1Santa Casa School of Medicine, Sao Paolo, Brazil, 2University of Texas Southwestern Medical Center, Plano, TX, USA.

Objectives: Carotid string sign has been considered an unfavorable lesion and relative contraindication for carotid angioplasty and stenting(CAS). Difficulty or inability to advance an embolic protection device through a near-occlusive lesion, possible stent collapse and the need of unprotected predilatation have been considered adverse circumstances for CAS. The purpose of this study was to assess the feasibility and safety of CAS for carotid string sign.
Methods: We studied 13 patients with carotid string sing that underwent CAS under cerebral embolic protection. Our clinical results, interventional techniques, periprocedural complications and follow-up outcomes are reported.
Results: Eight patients(62%) were symptomatic.
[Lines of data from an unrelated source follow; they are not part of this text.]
Lemma amount_key_le v : 0 <= v < 2 ^ 64 -> amount_key v = le_bytes 32 v.
Proof.
  intros Hv. unfold amount_key. apply le_bytes_unique.
  - split; [|rewrite length_app, length_map, length_seq, repeat_length; reflexivity]. apply bytes_app.
    + apply Forall_forall. intros b Hb. apply in_map_iff in Hb as (i & <- & _). change 255 with (Z.ones 8). rewrite Z.land_ones by lia. apply Z.mod_pos_bound. lia.
    + apply Forall_forall. intros b Hb%repeat_spec. subst b. unfold is_byte. lia.
  - rewrite le_val_padded. assert (map (fun i => Z.land (Z.shiftr v (8 * Z.of_nat i)) 255) (seq 0 8) = le_bytes 8 v) as ->.
    { apply nth_error_ext. intros i. destruct (le_lt_dec 8 i) as [L|L].
      - rewrite !(proj2 (nth_error_None _ _)); [reflexivity | now rewrite length_le_bytes | now rewrite length_map, length_seq].
      - rewrite nth_error_map_seq, nth_error_le_bytes by exact L. change 255 with (Z.ones 8). rewrite Z.land_ones, Z.shiftr_div_pow2, Z.pow_mul_r by lia. reflexivity. }
    rewrite le_val_le_bytes. apply Z.mod_small. exact Hv.
Qed.

(** ** The polynomial *)

Section Poly.
  Variables (v y z x : Z) (sL sR : nat -> Z).

Let aL (i : nat) : Z := bit v i - 1 * z.
Let aR (i : nat) : Z := bit v i - 1 + 1 * z.
Let yp (i : nat) : Z := y ^ Z.of_nat i.
Let tz (i : nat) : Z := 2 ^ Z.of_nat i * (z * z).

Definition poly_1 : Z :=
  0 + zsum 64 (fun i => aL i * (yp i * sR i)) + zsum 64 (fun i => sL i * (yp i * aR i + tz i)).
Definition poly_2 : Z := 0 + zsum 64 (fun i => sL i * (yp i * sR i)).

Definition eval_l (i : nat) : Z := aL i + sL i * x.
Definition eval_r (i : nat) : Z := yp i * (aR i + sR i * x) + tz i.
Definition eval_t : Z := zsum 64 (fun i => eval_l i * eval_r i).

Lemma bit_square i : bit v i * (bit v i - 1) = 0.
Proof. destruct (bit_cases v i) as [-> | ->]; reflexivity. Qed.

Lemma eval_term i :
  eval_l i * eval_r i = z * z * (bit v i * 2 ^ Z.of_nat i) + (z - z * z) * y ^ Z.of_nat i - z * z * z * 2 ^ Z.of_nat i
    + x * (aL i * (yp i * sR i)) + x * (sL i * (yp i * aR i + tz i)) + x * x * (sL i * (yp i * sR i)).
Proof.
  unfold eval_l, eval_r, aL, aR, yp, tz. pose proof (bit_square i) as E. apply Z.sub_move_0_r.
  transitivity (bit v i * (bit v i - 1) * y ^ Z.of_nat i); [ring | rewrite E; ring].
Qed.

Lemma eval_sum n :
  zsum n (fun i => eval_l i * eval_r i) = z * z * zsum n (fun i => bit v i * 2 ^ Z.of_nat i)
    + ((z - z * z) * zsum n (fun i => y ^ Z.of_nat i) - z * z * z * zsum n (fun i => 2 ^ Z.of_nat i))
    + x * (0 + zsum n (fun i => aL i * (yp i * sR i)) + zsum n (fun i => sL i * (yp i * aR i + tz i)))
    + x * x * (0 + zsum n (fun i => sL i * (yp i * sR i))).
Proof. induction n as [|n IH]; cbn [zsum]; [ring|]. rewrite IH, eval_term. ring. Qed.

(** The value at the challenge, from the commitments to the coefficients. *)
Lemma eval_poly : 0 <= v < 2 ^ 64 -> eval_t = z * z * v + delta y z + x * poly_1 + x * x * poly_2.
Proof.
  intros Hv. unfold eval_t. rewrite eval_sum, zsum_bits, (Z.mod_small v) by (lia || exact Hv). unfold delta, sum_two, poly_1, poly_2. reflexivity.
Qed.

Definition the_poly : bp_poly -> Prop := fun po =>
  po_t1 po = enc_scalar poly_1 /\ po_t2 po = enc_scalar poly_2 /\ po_yN po = vec 64 yp /\ po_zsq po = enc_scalar (z * z) /\
  po_2zsq po = vec 64 tz /\ po_aL po = vec 64 aL /\ po_aR po = vec 64 aR.

Lemma prove_poly_spec :
  0 <= v < 2 ^ 64 ->
  oreturns (prove_poly (le_bytes 32 v) (vec 64 (fun i => bit v i)) (vec 64 (fun i => bit v i - 1)) (vec 64 sL) (vec 64 sR) (enc_scalar y) (enc_scalar z)) the_poly.
Proof.
  intros Hv. destruct (amount_scalar v Hv) as (H255 & Ev & _). pose proof (sval_val _ H255) as Hsv. rewrite Ev in Hsv.
  unfold prove_poly. rewrite oneN_vec, bind_Some, vector_powers_vec, bind_Some, inner_product_vec, obind_Returns by lia. set (ip := zsum 64 _). clearbody ip.
  rewrite zero_enc, (sc_muladd_val _ _ _ z ip 0), bind_Some, (sc_mul_val _ _ z z), bind_Some by apply sval_enc.
  rewrite (sc_muladd_val _ _ _ (z * z) v (0 + z * ip)), bind_Some by (apply sval_enc || exact Hsv).
  rewrite (sc_mulsub_val _ _ _ (z * z) ip 0), bind_Some, (sc_mul_val _ _ (z * z) z), bind_Some, ip12_enc, obind_Returns by apply sval_enc.
  rewrite (sc_mulsub_val _ _ _ (z * z * z) sum_two (0 - z * z * ip)), bind_Some by apply sval_enc.
  rewrite (sc_add_val _ _ (0 + z * ip + z * z * v) (0 - z * z * ip - z * z * z * sum_two)), bind_Some by apply sval_enc.
  rewrite hadamard_vec, obind_Returns, (vector_scalar_vec _ _ _ z), bind_Some, twoN_vec, bind_Some, (vector_scalar_vec _ _ _ (z * z)), bind_Some by apply sval_enc.
  rewrite vector_subtract_vec, obind_Returns, vector_add_vec, obind_Returns, inner_product_vec, obind_Returns. fold aL aR.
  rewrite (sc_add_val _ _ 0 _ (sval_enc _) (sval_enc _)), bind_Some, hadamard_vec, obind_Returns, vector_add_vec, obind_Returns, inner_product_vec, obind_Returns.
  rewrite (sc_add_val _ _ _ _ (sval_enc _) (sval_enc _)), bind_Some, inner_product_vec, obind_Returns, (sc_add_val _ _ 0 _ (sval_enc _) (sval_enc _)), bind_Some.
  cbn [oreturns returns]. unfold the_poly. cbn [po_t1 po_t2 po_yN po_zsq po_2zsq po_aL po_aR]. unfold poly_1, poly_2, yp, tz, aL, aR.
  split; [|split; [|split; [|split; [|split; [|split]]]]]; reflexivity.
Qed.
Definition populateFromBlockchainSimple (inPk : ctkey) (mixin : nat) (r : rng) : option (list ctkey * Z * rng) :=
  let! '(index, r) := randXmrAmount (Z.of_nat mixin) r in
  let! '(ring, r) := foldM (populate_key inPk index) (seq 0 (mixin + 1)) ([], r) in
  Some (ring, index, r).

(** ** The code: making a signature *)

(** [outSk.resize(n)] *)
Definition resize_sk (n : nat) (outSk : list ctkey) : list ctkey :=
  firstn n outSk ++ repeat (CtKey zero zero) (n - List.length outSk).

(** What the loop over the outputs fills. *)
Record gen_state := GenState {
  gs_outPk : list ctkey;
  gs_rangeSigs : list rangeSig;
  gs_bulletproofs : list Bulletproof;
  gs_ecdhInfo : list ecdhTuple;
  gs_outSk : list ctkey;
  gs_ex : exponents;
  gs_rng : rng }.

(** The range proof of an output; the proof goes to one of the two lists. *)
Definition gen_range (bulletproof : bool) (amount : Z) (st : gen_state)
  : option (outcome (key * key * list rangeSig * list Bulletproof * exponents * rng)) :=
  if bulletproof then
    let? '(C, m, proof, ex, r) := proveRangeBulletproof (gs_ex st) amount (gs_rng st) in
    Some (Returns (C, m, gs_rangeSigs st, gs_bulletproofs st ++ [proof], ex, r))
  else
    let? '(C, m, sig, r) := proveRange amount (gs_rng st) in
    Some (Returns (C, m, gs_rangeSigs st ++ [sig], gs_bulletproofs st, gs_ex st, r)).

Definition gen_output (bulletproof : bool) (destinations : list key) (amounts : list Z) (amount_keys : list key)
    (st : gen_state) (i : nat) : option (outcome gen_state) :=
  let! destination := nth_error destinations i in
  let! amount := nth_error amounts i in
  let? '(C, m, sigs, proofs, ex, r) := gen_range bulletproof amount st in
  let! sk := nth_error (gs_outSk st) i in
  let! outSk := aset (gs_outSk st) i (CtKey (dest sk) m) in
  let! am := d2h amount in
  let! amount_key := nth_error amount_keys i in
  let! info := ecdhEncode (EcdhTuple m am zero) amount_key in
  Some (Returns (GenState (gs_outPk st ++ [CtKey destination C]) sigs proofs (gs_ecdhInfo st ++ [info]) outSk ex r)).

(** The signature, [outSk], the challenges of [msout], the static arrays and the generator. *)
Definition genRct (message : key) (inSk : list ctkey) (destinations : list key) (amounts : list Z) (mixRing : list (list ctkey))
    (amount_keys : list key) (kLRki : option multisig_kLRki) (msout : bool) (index : nat) (outSk : list ctkey) (bulletproof : bool)
    (ex : exponents) (r : rng) : option (outcome (rctSig * list ctkey * list key * exponents * rng)) :=
  let n := List.length destinations in
  let? _ := check_throw ((List.length amounts =? n) || (List.length amounts =? n + 1))%nat "Different number of amounts/destinations" in
  let? _ := check_throw (List.length amount_keys =? n)%nat "Different number of amount_keys/destinations" in
  let? _ := check_throw (index <? List.length mixRing)%nat "Bad index into mixRing" in
  let? _ := check_throw (forallb (fun col => List.length col =? List.length inSk)%nat mixRing) "Bad mixRing size" in
  let? _ := check_throw ((is_given kLRki && msout) || (negb (is_given kLRki) && negb msout)) "Only one of kLRki/msout is present" in
  let type := if bulletproof then RCTTypeFullBulletproof else RCTTypeFull in
  let? st := ofold (gen_output bulletproof destinations amounts amount_keys) (seq 0 n)
    (GenState [] [] [] [] (resize_sk n outSk) ex r) in
  let! fee := (if (n <? List.length amounts)%nat then nth_error amounts n else Some 0) in
  let! am := d2h fee in
  let? txnFeeKey := scalarmultH am in
  let rv := RctSig (RctSigBase type message mixRing [] (gs_ecdhInfo st) (gs_outPk st) fee)
    (RctSigPrunable (gs_rangeSigs st) (gs_bulletproofs st) [] []) in
  let? full_message := get_pre_mlsag_hash rv in
  let? '(mg, c, r) := proveRctMG full_message mixRing inSk (gs_outSk st) (gs_outPk st) kLRki msout index txnFeeKey (gs_rng st) in
  let rv := RctSig (base rv) (RctSigPrunable (gs_rangeSigs st) (gs_bulletproofs st) [mg] []) in
  Some (Returns (rv, gs_outSk st, match c with Some c => [c] | None => [] end, gs_ex st, r)).

Definition genRct_mixin (message : key) (inSk inPk : list ctkey) (destinations : list key) (amounts : list Z) (amount_keys : list key)
    (kLRki : option multisig_kLRki) (msout : bool) (mixin : nat) (ex : exponents) (r : rng)
  : option (outcome (rctSig * list key * exponents * rng)) :=
  let! '(mixRing, index, r) := populateFromBlockchain inPk mixin r in
  let? '(rv, _, c, ex, r) := genRct message inSk destinations amounts mixRing amount_keys kLRki msout (Z.to_nat index) [] false ex r in
  Some (Returns (rv, c, ex, r)).

(** [gen_output] and the sum of the masks. *)
Definition gen_output_simple (bulletproof : bool) (destinations : list key) (amounts : list Z) (amount_keys : list key)
    (st : gen_state * key) (i : nat) : option (outcome (gen_state * key)) :=
  let '(st, sumout) := st in
  let? st := gen_output bulletproof destinations amounts amount_keys st i in
  let! sk := nth_error (gs_outSk st) i in
  let! sumout := sc_add (mask sk) sumout in
  Some (Returns (st, sumout)).

(** The pseudo outputs but the last: the masks [a], the commitments, the sum of the masks and the
    generator. *)
Definition gen_pseudo (inamounts : list Z) (st : list key * list key * key * rng) (i : nat) : option (outcome (list key * list key * key * rng)) :=
  let '(a, outs, sumpouts, r) := st in
  let! '(ai, r) := skGen r in
  let! sumpouts := sc_add ai sumpouts in
  let! amount := nth_error inamounts i in
  let? C := genC ai amount in
  Some (Returns (a ++ [ai], outs ++ [C], sumpouts, r)).

(** The signature of one input. *)
Definition gen_mg (full_message : key) (mixRing : list (list ctkey)) (inSk : list ctkey) (a pouts : list key)
    (kLRki : option (list multisig_kLRki)) (msout : bool) (index : list nat) (st : list mgSig * list key * rng) (i : nat)
  : option (outcome (list mgSig * list key * rng)) :=
  let '(mgs, cs, r) := st in
  let! ring := nth_error mixRing i in
  let! sk := nth_error inSk i in
  let! ai := nth_error a i in
  let! C := nth_error pouts i in
  let! idx := nth_error index i in
  let! ki := (match kLRki with Some l => let! m := nth_error l i in Some (Some m) | None => Some None end) in
  let? '(mg, c, r) := proveRctMGSimple full_message ring sk ai C ki msout idx r in
  Some (Returns (mgs ++ [mg], cs ++ match c with Some c => [c] | None => [] end, r)).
Technical success was 100%. Predilatation was required in 10 patients(77%). Initially, a filter device (FilterWireEZ, Boston Scientific, Natick, MA) was used in 4 cases(31%) for embolic protection. Two of these patients required unprotected predilatation. Later, all lesions were crossed and treated under complete proximal embolic protection. Proximal balloon occlusion (MoMa, Invatec, Roncadelle, Italy) was used in 8 cases(62%) and flow reversal (GORE Neuro-Protection System, W.L. Gore & Associates, Flagstaff, AZ) in 1(8%). After balloon dilatation, a normal caliber internal carotid artery beyond the lesion was seen angiographically in all cases. Closed-cell stents were used in 6 cases(46%), open-cell stents in 5 cases(39%) and hybrid stents in 2(5%). No periprocedural transient ischemic attacks, strokes or deaths occurred at 30 days. The median follow up period was 12 months (interquartile range,7-21 months). One stent occlusion occurred 6 months after CAS that did not result in a neurologic deficit. Neither in-stent restenosis nor ipsilateral strokes occurred during follow-up. Two patients died 12 and 24 months after CAS of unrelated causes.

Conclusions: Carotid string sign may be treated with carotid stenting with favorable periprocedural and early results. Because of the frequent need of predilatation and possible inability to advance a filter device without previous unprotected predilatation, either proximal balloon occlusion or flow reversal devices may be favored as these may effectively provide cerebral embolic protection throughout the entire CAS procedure.